HC verdict on Narayanganj seven-murder deferred to Aug 22

The High Court Division on Sunday deferred to August 22 the pronouncement of the scheduled verdict of the sensational seven murders that took place in the river port city of Narayanganj in 2014.

The bench of Justice Bhabani Prasad Singha and Justice Mustafa Zaman Islam rescheduled the pronouncement around 10:35am.

The High Court Division was due to deliver today its verdict on the death reference of 26 convicts in the seven murders.

It was also scheduled to give verdicts in appeals filed by 21 recipients of death sentence in the sensational case of murders that shook the nation.

The 26 convicts include local Awami League leader Noor Hossain, the then Rapid Action Battalion commanding officer in Narayanganj Lieutenant Colonel Tarek Sayeed Mohammad and RAB officers Major Arif Hossain and Lieutenant Commander Masud Rana.

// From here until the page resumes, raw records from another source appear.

(** A pending request has no result yet. *)
Lemma history_fresh a tr id :
  history a tr -> id ∈ a_pending a -> a_done a !! id = None.
Proof.
  intros Hh Hid. destruct (a_done a !! id) as [x|] eqn:E; [|done]. exfalso.
  assert (Hnd : NoDup (a_pending a ++ finished_ids tr ++ dropped_ids tr)).
  { rewrite (hi_ended _ _ Hh), (hi_submitted _ _ Hh). apply NoDup_seqZ. }
  apply NoDup_app in Hnd as (_ & Hdis & _). apply (Hdis id Hid). apply elem_of_app. left.
  rewrite <- (hi_collected _ _ Hh). apply elem_of_app. left. apply elem_of_done_ids. eauto.
Qed.

Ltac trace_simpl :=
  unfold submitted_ids, finished_ids, dropped_ids, collected_ids, in_turn in *;
  rewrite ?omap_app; cbn [omap list_omap a_pending a_done a_next] in *; rewrite ?app_nil_r.

(** Ending a pending request: the part common to finishing and failing. *)
Lemma history_finish P1 P2 D n tr id s v :
  history (mkASpec (P1 ++ id :: P2) D n) tr ->
  (s = VEO_COMMAND_ERROR \/ P1 = []) ->
  history (mkASpec (P1 ++ P2) (<[id := (s, v)]> D) n) (tr ++ [Finish id s v]).
Proof.
  intros Hh Hs.
  assert (Hin : id ∈ P1 ++ id :: P2) by (apply elem_of_app; right; apply elem_of_cons; by left).
  pose proof (history_fresh _ _ id Hh Hin) as Hfree. cbn [a_done] in Hfree.
  assert (Hsub : forall y, y ∈ P1 ++ P2 -> y ∈ P1 ++ id :: P2).
  { intros y. rewrite !elem_of_app, elem_of_cons. tauto. }
  assert (Hfirst : P1 = [] -> forall y, y ∈ P1 ++ P2 -> id < y).
  { intros -> y Hy. pose proof (hi_pending _ _ Hh) as Ho. cbn in Ho, Hy.
    apply StronglySorted_inv in Ho as [_ Ho]. rewrite Forall_forall in Ho. auto. }
  destruct Hh as [H1 H2 H3 H4 H5 H6 H7 H8 H9 H10]. cbn [a_pending a_done a_next] in *.
  assert (Hturn : in_turn (tr ++ [Finish id s v]) =
                  in_turn tr ++ (if s =? VEO_COMMAND_ERROR then [] else [id])).
  { unfold in_turn. rewrite omap_app. cbn. by destruct (s =? VEO_COMMAND_ERROR). }
  split; rewrite ?Hturn; trace_simpl; try done.
  - rewrite <- H3. rewrite <- !app_assoc. cbn [app]. by rewrite <- !Permutation_middle.
  - rewrite done_ids_insert by done. rewrite <- H4. cbn [app].
    apply Permutation_cons_append.
  - by eapply sorted_remove.
  - destruct (Z.eqb_spec s VEO_COMMAND_ERROR) as [E|E]; [by rewrite app_nil_r|].
    apply sorted_snoc; [done|]. intros y Hy. by apply H7.
  - intros x y Hx Hy. apply elem_of_app in Hx as [Hx|Hx]; [by apply H7; [|apply Hsub]|].
    destruct (Z.eqb_spec s VEO_COMMAND_ERROR) as [E|E]; [by apply not_elem_of_nil in Hx|].
    apply list_elem_of_singleton in Hx as ->. destruct Hs as [|Hs]; [done|]. by apply Hfirst.
  - intros x [Hx|Hx]; [|apply H8; right; by apply Hsub].
    apply elem_of_app in Hx as [Hx|Hx]; [by apply H8; left|].
    destruct (Z.eqb_spec s VEO_COMMAND_ERROR) as [E|E]; [by apply not_elem_of_nil in Hx|].
    apply list_elem_of_singleton in Hx as ->. apply H8. by right.
  - intros k t u [[<- [= <- <-]]|[_ Hk]]%lookup_insert_Some; apply elem_of_app.
    + right. by apply list_elem_of_singleton.
    + left. by apply H9.
  - intros k t u [Hk|Hk%list_elem_of_singleton]%elem_of_app; [|done]. apply elem_of_app. left. auto.
Qed.

Lemma history_step a e b tr : astep a e b -> history a tr -> history b (tr ++ [e]).
Proof.
  intros Hs Hh. destruct Hs as [P D n|P D n id s v|P1 P2 D n id v|P D n id|P D n id s v E].
  - destruct Hh as [H1 H2 H3 H4 H5 H6 H7 H8 H9 H10]. cbn [a_pending a_done a_next] in *.
    split; trace_simpl; try done.
    + lia.
    + rewrite H2, seqZ_app by lia. done.
    + rewrite <- H3, <- (app_assoc P), <- Permutation_cons_append. cbn [app].
      symmetry. apply Permutation_middle.
    + apply sorted_snoc; [done|]. intros y Hy. apply H8. by right.
    + intros x y Hx [Hy|Hy%list_elem_of_singleton]%elem_of_app; [by apply H7|].
      subst y. apply H8. by left.
    + intros x [Hx|[Hx|Hx%list_elem_of_singleton]%elem_of_app]; [| |lia].
      * enough (x < n) by lia. apply H8. by left.
      * enough (x < n) by lia. apply H8. by right.
    + intros id s v Hd. apply elem_of_app. left. by apply H9.
    + intros id s v [Hc|Hc%list_elem_of_singleton]%elem_of_app; [|done]. apply elem_of_app. left.
      by apply H10.
  - apply (history_finish [] P); [exact Hh|by right].
  - apply history_finish; [exact Hh|by left].
  - destruct Hh as [H1 H2 H3 H4 H5 H6 H7 H8 H9 H10]. cbn [a_pending a_done a_next] in *.
    apply StronglySorted_inv in H5 as [H5 H5']. rewrite Forall_forall in H5'.
    split; trace_simpl; try done.
    + rewrite <- H3. cbn [app]. rewrite !Permutation_middle. f_equiv. f_equiv.
      symmetry. apply Permutation_cons_append.
    + apply sorted_snoc; [done|]. intros y Hy. apply H7; [done|]. apply elem_of_cons. by left.
    + intros x y [Hx|Hx%list_elem_of_singleton]%elem_of_app Hy.
      * apply H7; [done|]. apply elem_of_cons. by right.
      * subst x. by apply H5'.
    + intros x [[Hx|Hx%list_elem_of_singleton]%elem_of_app|Hx]; apply H8;
        [by left|right; apply elem_of_cons; by left|right; apply elem_of_cons; by right].
    + intros k s v Hd. apply elem_of_app. left. by apply H9.
    + intros k s v [Hc|Hc%list_elem_of_singleton]%elem_of_app; [|done]. apply elem_of_app. left.
      by apply H10.
  - destruct Hh as [H1 H2 H3 H4 H5 H6 H7 H8 H9 H10]. cbn [a_pending a_done a_next] in *.
    split; trace_simpl; try done.
    + rewrite <- H4, (done_ids_delete _ _ _ E). cbn [app]. rewrite app_assoc.
      symmetry. apply Permutation_cons_append.
    + intros k t u [_ Hd]%lookup_delete_Some. apply elem_of_app. left. by apply H9.
    + intros k t u [Hc|Hc%list_elem_of_singleton]%elem_of_app; apply elem_of_app; left; [auto|].
      injection Hc as -> -> ->. by apply H9.
Qed.

Lemma history_exec a tr b : aexec a tr b -> forall past, history a past -> history b (past ++ tr).
Proof.
  induction 1 as [a|a e b tr c Hs Hx IH]; intros past Hp; [by rewrite app_nil_r|].
  change (e :: tr) with ([e] ++ tr). rewrite app_assoc. apply IH. by eapply history_step.
Qed.

Definition aspec_init : aspec := mkASpec [] ∅ 0.

Lemma history_init : history aspec_init [].
Proof.
  split; cbn; try done; try constructor.
  - intros x y Hx. by apply not_elem_of_nil in Hx.
  - intros x [Hx|Hx]; by apply not_elem_of_nil in Hx.
  - intros id s v Hc. by apply not_elem_of_nil in Hc.
Qed.

(** ** Runs *)

Section Runs.
Context `{U : Urpc} `{L : !UrpcLaws U} `{IN : Indet} `{VF : !VhFuncs} `{VH : !VhLocal VF} `{BO : BucketOrder} `{E : Env}.

(** The operations threads perform on an open context; [n] bounds the rounds
    of the loops that wait. *)
Inductive operation :=
  | Op_callAsync (n : nat) (addr : Z) (args : CallArgs)
  | Op_callSync (n : nat) (addr : Z) (args : CallArgs)
  | Op_callVHAsync (func : vh_func) (arg : Z)
  | Op_asyncReadMem (n : nat) (dst src size : Z)
  | Op_asyncWriteMem (n : nat) (dst src size : Z)
  | Op_readMem (n : nat) (dst src size : Z)
  | Op_writeMem (n : nat) (dst src size : Z)
  | Op_genericAsyncReq (urpc_cmd : Z) (fmt : string) (args : list send_arg)
  | Op_callPeekResult (reqid : Z)
  | Op_callWaitResult (n : nat) (reqid : Z)
  | Op_synchronize (n : nat)
  | Op_progress_main (n : nat).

On July 26, completion of hearing spread over 33 working days, the same bench announced the schedule for giving the verdict.

On January 16, a trial court in Narayanganj handed death sentence to 26 offenders, including 16 RAB members, and various jail terms to nine other RAB men, finding them guilty of murdering local AL leader and Narayanganj City Corporation ward councilor Nazrul Islam, lawyer Chandan Kumar Sarkar and five others.

The trial court also found them guilty of hatching the conspiracy to abduct, murder and dumping the bodies of the seven victims in the River Sitalakkhya to destroy the evidence of their crimes.

According to the trial court verdict, Nazrul and his four associates were abducted by two RAB teams, one led by Major Arif and the other by commander Rana from near Narayanganj court premises around 1:40pm on April 27, 2014.

Later, the RAB men abducted Chandan Kumar Sarkar and his driver as he had protested against what he thought the arrest of Nazrul and his associates.

All the seven persons were taken to RAB office in Narsingdi and were brought to the Kanchpur Bridge at night after they had been murdered.

The murders took place on the way inside microbuses by making the victims senseless by injecting anesthesia and later they were strangled using poly bags.

Victims’ bodies were carried by several trawlers and dumped in the River Meghna where it meets Sitalakhya.

The bodies were found afloat in the River Sitalakhya after couple of days.